Old Bollywood songs are gaining currency with yuppies



OLD WORLD CHARM Youngsters are hooked

If you think old Bollywood tunes are dead and gone, making way for racy and raunchy music for Gen-X, think again! They are coming back with a vengeance. Music stores and the MP3 pirated CD scene are stormed with numbers from Bollywood oldies.

And no it’s not the remix variety of music but pure oldies in their original avatar. Its not the grey-haired who demand this music in nostalgia, but the young yuppies with snazzy iPods.

Twenty-year old techie, Abhijit says that though he was not aware of the beauty of the oldies till about two years back. He is now hooked onto them. Listening to an FM radio station on his way to work, Abhijit was struck by the song a radio station was playing and decided to explore the world of old Bollywood numbers. He remembered it was Lata Mangeshkar’s “Yeh shaam ki tanhaaiyan, aise mey tera gham”.
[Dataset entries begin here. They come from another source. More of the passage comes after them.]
(* ===== verification/InvoiceTheorems.v ===== *)
(** * What the invoice registry guarantees, and where it fails

    The steps of the registry; that its store stays correct and settled invoices
    stay settled; that a preimage is released only for an invoice that is paid;
    and the payments the code does not treat as it means to. *)

From S2P Require Import Prelude Sha256 Wire UpdateLog Features Payments Amp InvoiceDB Invoices InvoiceSafety InvoiceStore.

Section Steps.
Context (cfg : RegistryConfig) (unmarshals : bytes -> bool).

(** Whatever the registry is asked to do, in any order; the results are left out.
    Invoices are added as they are created, payments are of realistic amounts, and
    the numbers of invoices, of 32 bits, are not used up. *)
Inductive reg_step (r : InvoiceRegistry) : InvoiceRegistry -> Prop :=
| step_add i hash : new_invoice i -> has_room (rg_cdb r) -> reg_step r (snd (AddInvoice i hash r))
| step_notify now ctx sub : small ctx -> idb_num (rg_cdb r) + 2 < 2 ^ 32 ->
    reg_step r (snd (NotifyExitHopHtlc cfg unmarshals now ctx sub r))
| step_settle now p : has_room (rg_cdb r) -> reg_step r (snd (SettleHodlInvoice now p r))
| step_cancel now hash cancelAccepted : has_room (rg_cdb r) -> reg_step r (snd (cancelInvoiceImpl cfg now hash cancelAccepted r))
| step_release now i : has_room (rg_cdb r) -> reg_step r (snd (releaseHtlc now i r))
| step_unsubscribe sub : reg_step r (snd (HodlUnsubscribeAll sub r))
| step_restart : reg_step r (snd (scanInvoicesOnStart cfg (NewRegistry (rg_cdb r)))).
Songs from that era are a perfect way to open your heart out to that someone special, says Mukund, a third year BA student in one of the city’s upmarket colleges. Humming a number from the film “Taj Mahal” — “Paanv choo lene do phoolonko inayat hogi” —Mukund says he had presented an MP3 player loaded with old love songs to his girl friend who is a die-hard Led Zepplin buff.

The sad part is that the films with these songs are not in circulation anymore and videos of these songs are in great demand. There are very few clippings available, but they sell like hot cakes, says a video store owner. At the same place, youngsters also come to load their iPods and pen drives with old songs.

Asha Bhonsle’s cabaret numbers are also in great demand. Abdul Rauf says he has sold not less than 500 copies of cabaret songs of the 1970s, and the demand is going up by the day.